TRY IT:
Return each line of the data below that contains the string "pyfloat".

GIVEN RECORDS START

(** X11. What a caller without a token may do. Every write (create, update,
    delete of posts and comments, follow) and also the follow list are
    answered 401 and change nothing. The lists of posts, comments and
    groups and the single post or comment are open: they are answered 200,
    or 404 where the row or the page does not exist. *)
Theorem anonymous_access (db : DB) (r : Request) :
  wf_db db ->
  (method_of r <> GET \/ (exists q, r = follow_list q) ->
   dispatch db None r
   = (mkResponse (Detail "Authentication credentials were not provided.")
        status.HTTP_401_UNAUTHORIZED, db))
  /\ (method_of r = GET ->
      (forall q, r <> follow_list q) -> (forall pk, r <> group_detail pk) ->
      In (status_code (fst (dispatch db None r)))
        [status.HTTP_200_OK; status.HTTP_404_NOT_FOUND]).
Proof.
  intros Hwf. split.
  - intros H. apply dispatch_refused.
    destruct r; simpl in *; try reflexivity;
      try (destruct partial; reflexivity);
      destruct H as [H|[q' H]]; congruence.
  - intros Hget Hfollow Hgroup.
    destruct r; simpl in Hget; try discriminate;
      try (destruct partial; discriminate).
    + rewrite dispatch_post_list.
      pose proof (list_status Posts (posts db) q) as H.
      destruct (ListModelMixin_list _ _ _ _); simpl; [subst|rewrite H];
        simpl; auto.
    + unfold dispatch, handler, PostRetrieveUpdateDestroyView.retrieve,
        PostRetrieveUpdateDestroyView.get_object,
        PostRetrieveUpdateDestroyView.queryset. simpl.
      destruct (get_object_or_404_by_key Post.pk "Post" pk (posts db)
                  (wf_post_pk db Hwf)) as [(x & _ & _ & ->)|[_ ->]];
        simpl; auto.
    + unfold dispatch, handler. simpl. auto.
    + unfold dispatch, handler, CommentRetrieveUpdateDestroyView.retrieve,
        CommentRetrieveUpdateDestroyView.get_object. simpl.
      destruct (get_object_or_404_by_key Comment.pk "Comment" pk
                  (CommentRetrieveUpdateDestroyView.get_queryset db post_id pk))
        as [(x & _ & _ & ->)|[_ ->]]; simpl; auto.
      apply NoDup_map_filter, (wf_comment_pk db Hwf).
    + rewrite dispatch_group_list.
      pose proof (list_status Groups (groups db) q) as H.
      destruct (ListModelMixin_list _ _ _ _); simpl; [subst|rewrite H];
        simpl; auto.
    + now elim (Hgroup pk).
    + now elim (Hfollow q).
Qed.

Lemma anonymous_access_witness :
  dispatch Example.db None
    (post_create (PostSerializer.mk (Value "hi") Absent Absent Absent))
  = (mkResponse (Detail "Authentication credentials were not provided.")
       status.HTTP_401_UNAUTHORIZED, Example.db)
  /\ dispatch Example.db None (follow_list [])
     = (mkResponse (Detail "Authentication credentials were not provided.")
          status.HTTP_401_UNAUTHORIZED, Example.db).
Proof.
  split.
  - apply (anonymous_access Example.db _ Example_wf). left. discriminate.
  - apply (anonymous_access Example.db _ Example_wf). right. now exists [].
Defined.

(** ** Creating and then reading *)

(** X12. A post request that names no group (no [group] entry, or [null])
    and has a valid text is answered 201; the post has the caller as author
    and no group. *)
Theorem post_create_without_group (db : DB) (u : User.t)
    (d : PostSerializer.initial_data) (text : string) :
  PostSerializer.group d = Absent \/ PostSerializer.group d = Null ->
  fields.CharField false (PostSerializer.text d) = Valid text ->
  error_of "image" (fields.ImageField (PostSerializer.image d)) = [] ->
  dispatch db (Some u) (post_create d)
  = (mkResponse
       (OnePost (Post.mk (post_seq db) text (User.pk u)
                   (value_of (fields.ImageField (PostSerializer.image d)))
                   None))
       status.HTTP_201_CREATED,
     snd (insert_post db text (User.pk u)
            (value_of (fields.ImageField (PostSerializer.image d))) None)).
Proof.
  intros Hg Ht Hi.
  unfold dispatch, handler, PostListCreateView.create,
    PostSerializer.is_valid, fields.PrimaryKeyRelatedField,
    PostListCreateView.perform_create.
  simpl. destruct Hg as [Hg|Hg]; rewrite Hg, Ht, Hi; reflexivity.
Qed.

Lemma post_create_without_group_witness :
  dispatch Example.db (Some Example.bob)
    (post_create (PostSerializer.mk (Value "plain") Absent Null Absent))
  = (mkResponse (OnePost (Post.mk 2 "plain" 2 None None))
       status.HTTP_201_CREATED,
     snd (insert_post Example.db "plain" 2 None None)).
Proof.
  apply (post_create_without_group Example.db Example.bob
           (PostSerializer.mk (Value "plain") Absent Null Absent) "plain");
    auto.
Defined.
(** * playback.py: stream prober, frame reader and acquisition controller

    A shallow embedding of [src/playback.py].  Python integers are [Z],
    byte strings are [list byte], the values [json.loads] produces are the
    inductive [json], and code that can raise returns [res].  The two
    threads of the program ([main] and [frame_reader]) are step functions
    over one shared state; what the outside world does (the probe tool, the
    decode process, the keyboard) enters as an argument of a step, and what
    the machine can allocate is a parameter, [Machine].  Log
    lines and the frames-per-second counter of [main], which only feeds a
    log line, are left out. *)

From Stdlib Require Import ZArith List String Lia Bool.
From Stdlib Require QArith.
From Stdlib.Strings Require Import Byte.
From Stdlib Require Import DecimalString.
From stdpp Require Import base list strings.

Local Set Warnings "-register-all".
Local Open Scope Z_scope.

(** ** Python values and exceptions *)

(** The subclasses of [Exception] the code can meet.  Every [except
    Exception] of the source catches all of them. *)
Inductive exn : Set :=
| CalledProcessError | FileNotFoundError | OSError | UnicodeDecodeError
| JSONDecodeError | AttributeError | TypeError | ValueError | OverflowError
| MemoryError.

Inductive res (A : Type) : Type :=
| Ok (a : A)
| Raise (e : exn).
Arguments Ok {A} a.
Arguments Raise {A} e.

Definition bind {A B} (m : res A) (k : A -> res B) : res B :=
  match m with
  | Ok a => k a
  | Raise e => Raise e
  end.

Notation "'do' x <- m ; k" := (bind m (fun x => k))
  (at level 10, x name, m at level 100, k at level 200).

(** A Python float: finite (a rational), an infinity, or NaN. *)
Inductive pyfloat : Set :=
| FFinite (q : QArith_base.Q)
| FInf (negative : bool)
| FNan.

(** What [json.loads] returns.  [JObj] holds the items of a dict, in
    insertion order. *)
Inductive json : Type :=
| JNull
| JBool (b : bool)
| JInt (n : Z)
| JFloat (f : pyfloat)
| JStr (s : string)
| JArr (l : list json)
| JObj (kv : list (string * json)).

Fixpoint assoc (k : string) (kv : list (string * json)) : option json :=
  match kv with
  | [] => None
  | (k', v) :: kv' => if String.eqb k k' then Some v else assoc k kv'
  end.

(** [v.get(k, d)]: only a dict has [get]. *)
Definition py_get (v : json) (k : string) (d : json) : res json :=
  match v with
  | JObj kv => Ok (default d (assoc k kv))
  | _ => Raise AttributeError
  end.

Fixpoint chars (s : string) : list json :=
  match s with
  | EmptyString => []
  | String c s' => JStr (String c EmptyString) :: chars s'
  end.
(** C2, as the code has it.  Whatever order the directory listing comes in,
    the scripts a run executes are those of the migrations that are not yet
    applied, taken in strictly ascending order of their names as JavaScript
    compares strings, by UTF-16 code units; when the names are ASCII that is
    the strictly ascending byte-wise order.  The executed names are an
    initial segment (all of it when the run completes) of the pending names
    of the sorted listing, a list that does not change when the listing is
    permuted.  The applied set that decides what is pending is the one of the
    store as the run found it: it is queried in the prologue and never again,
    whatever the scripts do to the tracking table. *)
Theorem migrations_run_in_lexical_order pgliteDir s s' r tr entries :
  migrate pgliteDir s = (s', r) →
  st_trace s' = st_trace s ++ tr →
  fs_readdir (st_fs s) (resolve_root (st_fs s) (st_cwd s) (st_execPath s)) = Returns entries →
  NoDup (utf16 <$> entries) →
  let fs := st_fs s in
  let root := resolve_root fs (st_cwd s) (st_execPath s) in
  let units := pending fs root (applied_set (st_pg s)) (discovered fs root entries) in
  StronglySorted name_lt (executed tr) ∧
  (Forall ascii_name entries → StronglySorted byte_lt (executed tr)) ∧
  executed tr `prefix_of` units ∧
  (r = Ok tt → executed tr = units) ∧
  (∀ d, d ∈ units ↔
        d ∈ entries ∧ is_directory fs root d ∧
        (d ∉ applied_set (st_pg s)) ∧ has_script fs root d = true) ∧
  (∀ entries', entries' ≡ₚ entries →
     discovered fs root entries' = discovered fs root entries) ∧
  (applied_queries tr = [] ∨ applied_queries tr = [SelectApplied]) ∧
  (executed tr ≠ [] →
   ∃ rest, tr = prologue pgliteDir ++ rest ∧ applied_queries rest = []).
Proof.
  intros Hrun Htr Hentries Hnd fs root units.
  destruct (todo_discovered pgliteDir s entries Hentries) as [Hpre Hready].
  destruct (run_within_todo _ _ _ _ _ Hrun Htr) as (Hex & _).
  assert (Hprefix : executed tr `prefix_of` units) by (by etrans).
  assert (Hunits : ∀ d, d ∈ units ↔
        d ∈ entries ∧ is_directory fs root d ∧
        (d ∉ applied_set (st_pg s)) ∧ has_script fs root d = true).
  { intros d. unfold units, pending, discovered.
    rewrite list_elem_of_filter, js_sort_perm, list_elem_of_filter. tauto. }
  assert (Hsorted : StronglySorted name_lt (executed tr)).
  { eapply strongly_sorted_prefix; [done|]. by apply pending_strictly_sorted. }
  split; [done|]. split; [|split; [done|split; [|split; [done|split; [|split]]]]].
  - intros Hascii. rewrite Forall_forall in Hascii.
    assert (Hin : ∀ d, d ∈ executed tr → ascii_name d).
    { intros d Hd. apply Hascii. destruct Hprefix as [k Hk].
      apply (Hunits d). rewrite Hk, elem_of_app. by left. }
    clear -Hsorted Hin. induction Hsorted as [|x l Hs IH Hx]; [constructor|].
    constructor; [apply IH; intros d Hd; apply Hin; by right|].
    rewrite Forall_forall in Hx |- *. intros y Hy. specialize (Hx y Hy).
    unfold name_lt, byte_lt in *.
    rewrite <-(utf16_ascii x) by (apply Hin; by left).
    by rewrite <-(utf16_ascii y) by (apply Hin; by right).
  - intros ->. destruct (run_ok_ready _ _ _ Hrun) as (root' & dirs & Hs).
    destruct (run_report _ _ _ _ Hrun Htr) as (_ & _ & _ & _ & -> & _).
    rewrite (todo_when_ready _ _ _ _ Hs). by destruct (Hready _ _ Hs) as [-> ->].
  - intros entries' Hperm. unfold discovered. apply js_sort_permutation.
    by rewrite Hperm.
  - rewrite (run_queries_once _ _ _ _ _ Hrun Htr).
    destruct (startup pgliteDir s); auto.
  - by eapply run_after_prologue.
Qed.
(** * gostatsd: the daemon's entry point ([cmd/gostatsd/main.go])

    A shallow embedding of [main.go] and the properties of its start-up and
    shutdown logic.  The functions of [main.go] are written as programs over
    the calls they make into other packages (viper, pflag, logrus, statsd,
    backends, context, os/signal); an execution runs a program against an
    arbitrary environment that answers those calls and records them.

    The aggregation pipeline itself lives in other packages; the part of it
    that the stated properties mention is modelled from the specification in
    the modules [Identity] and [Counters].

    The definitions come first; the properties, from [getPercentiles] on,
    make up the second half. *)

From Stdlib Require Import ZArith String List Sorting.Sorted OrdersEx.
From Corelib Require Import PrimFloat.
From stdpp Require Import base option list strings gmap.

Set Warnings "-clear-no-such-hyp".

Local Open Scope string_scope.
Local Open Scope list_scope.
Local Open Scope Z_scope.

(** Go's [float64]. *)
Abbreviation float64 := PrimFloat.float.

(** ** Go values *)

(** Errors.  The code compares errors by identity against two sentinel
    values, [pflag.ErrHelp] and [context.Canceled]; every other error is
    known by its message. *)
Inductive error : Type :=
| pflag_ErrHelp
| context_Canceled
| errorString (msg : string).

#[global] Instance error_eq_dec : EqDecision error.
Proof. solve_decision. Defined.

(** [err.Error()] *)
Definition Error (e : error) : string :=
  match e with
  | pflag_ErrHelp => "pflag: help requested"
  | context_Canceled => "context canceled"
  | errorString msg => msg
  end.

(** The [%v] verb of package fmt on an error value that may be nil. *)
Definition fmt_v (e : option error) : string :=
  match e with
  | Some e => Error e
  | None => "<nil>"
  end.

(** [fmt.Errorf(format ++ "%v", err)] *)
Definition fmt_Errorf (pre : string) (e : option error) : error :=
  errorString (pre +:+ fmt_v e).

(** [os.Signal] *)
Inductive Signal : Type :=
| SIGHUP | SIGINT | SIGQUIT | SIGKILL | SIGUSR1 | SIGUSR2 | SIGPIPE | SIGTERM.

#[global] Instance Signal_eq_dec : EqDecision Signal.
Proof. solve_decision. Defined.

Definition os_Interrupt : Signal := SIGINT.
Definition syscall_SIGTERM : Signal := SIGTERM.

(** The value a goroutine panics with. *)
Inductive PanicValue : Type :=
| PanicError (e : error)
| PanicIndexOutOfRange
| PanicNilDereference.

(** How a function call ends: it returns, it panics, or the process exits. *)
Inductive Outcome (A : Type) : Type :=
| Returned (a : A)
| Panicked (p : PanicValue)
| Exited.

Arguments Returned {A} a.
Arguments Panicked {A} p.
Arguments Exited {A}.

(** ** The packages [main.go] imports

    The objects that [main.go] only passes around (pointers to structs of
    other packages, interface values) are handles of an abstract type; the
    constants and pure functions it takes from other packages are
    parameters. *)
Class Externals : Type := {
  viper_Viper : Type;                  (* *viper.Viper *)
  logrus_Logger : Type;                (* *logrus.Logger *)
  transport_TransportPool : Type;      (* *transport.TransportPool *)
  statsd_CloudHandlerFactory : Type;   (* *statsd.CloudHandlerFactory, not nil *)
  gostatsd_Backend : Type;             (* a non-nil gostatsd.Backend *)
  gostatsd_TimerSubtypes : Type;
  context_Context : Type;
  context_CancelFunc : Type;
  pflag_FlagSet : Type;
  pflag_Flag : Type;                   (* *pflag.Flag *)
  SignalChan : Type;                   (* chan os.Signal *)
  BoolVar : Type;                      (* *bool *)
  flag_Name : pflag_Flag -> string;    (* flag.Name *)
  (* strconv.ParseFloat(s, 64) *)
  strconv_ParseFloat : string -> float64 * option error;
  (* build information of package main *)
  Version : string;
  GitCommit : string;
  BuildDate : string;
  (* configuration keys of package statsd *)
  ParamBackends : string;
  ParamPercentThreshold : string;
  ParamInternalTags : string;
  ParamInternalNamespace : string;
  ParamDefaultTags : string;
  ParamHostname : string;
  ParamExpiryInterval : string;
  ParamFlushInterval : string;
  ParamIgnoreHost : string;
  ParamMaxReaders : string;
  ParamMaxParsers : string;
  ParamMaxWorkers : string;
  ParamMaxQueueSize : string;
  ParamMaxConcurrentEvents : string;
  ParamEstimatedTags : string;
  ParamMetricsAddr : string;
  ParamNamespace : string;
  ParamStatserType : string;
  ParamHeartbeatEnabled : string;
  ParamReceiveBatchSize : string;
  ParamConnPerReader : string;
  ParamServerMode : string;
  ParamLogRawMetric : string;
  ParamBadLinesPerMinute : string;
}.
(** C1. For a verification request whose fields validate to [(email,
    code)]: the view selects a most recently created row that matches both;
    without a matching row it answers 400, and so it does when [is_valid()]
    of the selected row is false, the database unchanged in both cases; a
    success response means that the selected row was valid and is now marked
    used and that the customer registered under the email is now verified;
    and success is the answer whenever the selected row is valid and one
    customer is registered under the email. *)
Theorem C1_verify_email (F : Framework) (data : QueryDict)
    (email code : string) (w : World) :
  db_wf (db w) →
  VerifyEmailSerializer F data = inr (email, code) →
  ∃ out w', VerifyEmailAPIView_post F data w = (out, w')
    ∧ (OTP_selected (db w) email code = None ↔
       ∀ k o, otps (db w) !! k = Some o → ¬ OTP_matches email code o)
    ∧ (∀ o, OTP_selected (db w) email code = Some o →
            most_recent_match (db w) email code o)
    ∧ (OTP_selected (db w) email code = None →
       ∃ r, out = Return r ∧ statusCode r = HTTP_400_BAD_REQUEST
            ∧ success r = false ∧ db w' = db w)
    ∧ (∀ o, OTP_selected (db w) email code = Some o →
            (OTP_is_valid o w).1 = Return false →
            ∃ r, out = Return r ∧ statusCode r = HTTP_400_BAD_REQUEST
                 ∧ success r = false ∧ db w' = db w)
    ∧ (∀ r, out = Return r → success r = true →
            ∃ o c c', OTP_selected (db w) email code = Some o
              ∧ (OTP_is_valid o w).1 = Return true
              ∧ otps (db w') !! otp_id o = Some (set_is_used true o)
              ∧ the_customer (db w) c ∧ customer_email c = email
              ∧ customers (db w') !! customer_id c = Some c'
              ∧ customer_email c' = email ∧ is_verified c' = true)
    ∧ (∀ o c, OTP_selected (db w) email code = Some o →
              (OTP_is_valid o w).1 = Return true →
              the_customer (db w) c → customer_email c = email →
              ∃ r, out = Return r ∧ statusCode r = HTTP_200_OK
                   ∧ success r = true).
Proof.
  intros (Hcust & _ & _ & _ & _ & Hotps) Hser.
  pose proof (OTP_selected_None (db w) email code) as Hnone.
  destruct (OTP_selected (db w) email code) as [o|] eqn:Hsel.
  - pose proof (OTP_selected_Some _ _ _ _ Hotps Hsel) as Hrecent.
    destruct (decide (otp_is_used o = false ∧ time w < otp_expires_at o))
      as [[Hused Hlive]|Hinv].
    + assert ((OTP_is_valid o w).1 = Return true) as Hvalid.
      { rewrite OTP_is_valid_run, Hused. simpl.
        by rewrite bool_decide_eq_true_2. }
      destruct (VerifyEmail_valid F data email code w o Hcust Hser Hsel Hused Hlive)
        as (out & w' & Hrun & Hmark & Hcases).
      exists out, w'. split; [done|]. split; [done|].
      split; [by intros ? [= <-]|]. split; [done|].
      split; [intros ? [= <-]; congruence|].
      destruct Hcases as [(c & r & Hc & He & -> & Hst & Hok & Hset)
                         |[(r & Hno & -> & Hst & Hok & _)|(-> & Hmany & _)]].
      * split.
        -- intros ? [= <-] _. exists o, c. eexists.
           split; [done|]. split; [done|].
           split; [by rewrite Hmark, lookup_insert_eq|].
           split; [done|]. split; [done|].
           split; [by rewrite Hset, lookup_insert_eq|]. done.
        -- intros ? ? [= <-] _ _ _. eauto.
      * split; [intros ? [= <-]; congruence|].
        intros ? c [= <-] _ [Hc _] He. by destruct (Hno _ _ Hc).
      * split; [done|].
        intros ? c [= <-] _ Hc He. by destruct (Hmany c Hc).
    + assert (otp_is_used o = true ∨ otp_expires_at o ≤ time w) as Hinv'.
      { destruct (otp_is_used o); [by left|right].
        destruct (decide (time w < otp_expires_at o)); [|lia].
        destruct Hinv. done. }
      destruct (VerifyEmail_invalid F data email code w o Hser Hsel Hinv')
        as (r & w' & Hrun & Hst & Hok & _ & Hdb).
      exists (Return r), w'. split; [done|]. split; [done|].
      split; [by intros ? [= <-]|]. split; [done|].
      split; [intros ? [= <-] _; eauto|].
      split; [intros ? [= <-]; congruence|].
      intros ? c [= <-] Hvalid. exfalso.
      rewrite OTP_is_valid_run in Hvalid.
      destruct (otp_is_used o); [done|]. simpl in Hvalid.
      injection Hvalid as Hvalid%bool_decide_eq_true. destruct Hinv. done.
  - unfold VerifyEmailAPIView_post. rewrite Hser. unfold_monad.
    rewrite OTP_latest_run, Hsel. simpl.
    eexists _, _. split; [done|]. split; [done|]. split; [done|].
    split; [eauto 10|]. split; [done|]. split; [by intros ? [= <-]|]. done.
Qed.
(** *** Objects without a prototype *)

(** [type] raises on every plain object that neither owns nor inherits
    [hasOwnProperty]. *)
Lemma type_without_prototype (h : heap) (l : loc) (o : object) :
  lookup h l = Some o -> o_internal o = IObject -> o_proto o = ProtoNull ->
  assoc "hasOwnProperty" (o_props o) = None ->
  type h (VRef l) = Throw TypeError.
Proof.
  intros Ho Hi Hp Hown. rewrite (type_ref h l o Ho), Hi.
  unfold type_switch, invoke. simpl.
  assert (Hlen : l < List.length h).
  { apply nth_error_Some. unfold lookup in Ho. congruence. }
  destruct (List.length h) as [|n]; [lia|]. simpl.
  rewrite Ho. unfold own_props. rewrite Hi. simpl. rewrite Hown, Hp. reflexivity.
Qed.

(** *** Regular expressions *)

Lemma get_regexp (h : heap) (l : loc) (o : object) (r : regexp) :
  lookup h l = Some o -> o_internal o = IRegExp r ->
  get h (VRef l) "source" = VString (re_source r) /\
  get h (VRef l) "global" = VBool (re_global r) /\
  get h (VRef l) "multiline" = VBool (re_multiline r) /\
  get h (VRef l) "ignoreCase" = VBool (re_ignoreCase r).
Proof.
  intros Ho Hr. simpl.
  assert (Hlen : l < List.length h).
  { apply nth_error_Some. unfold lookup in Ho. congruence. }
  destruct (List.length h) as [|n]; [lia|]. simpl.
  rewrite Ho. unfold own_props. rewrite Hr. simpl. auto.
Qed.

GIVEN RECORDS END

ANSWER BELOW:
Inductive pyfloat : Set :=
| JFloat (f : pyfloat)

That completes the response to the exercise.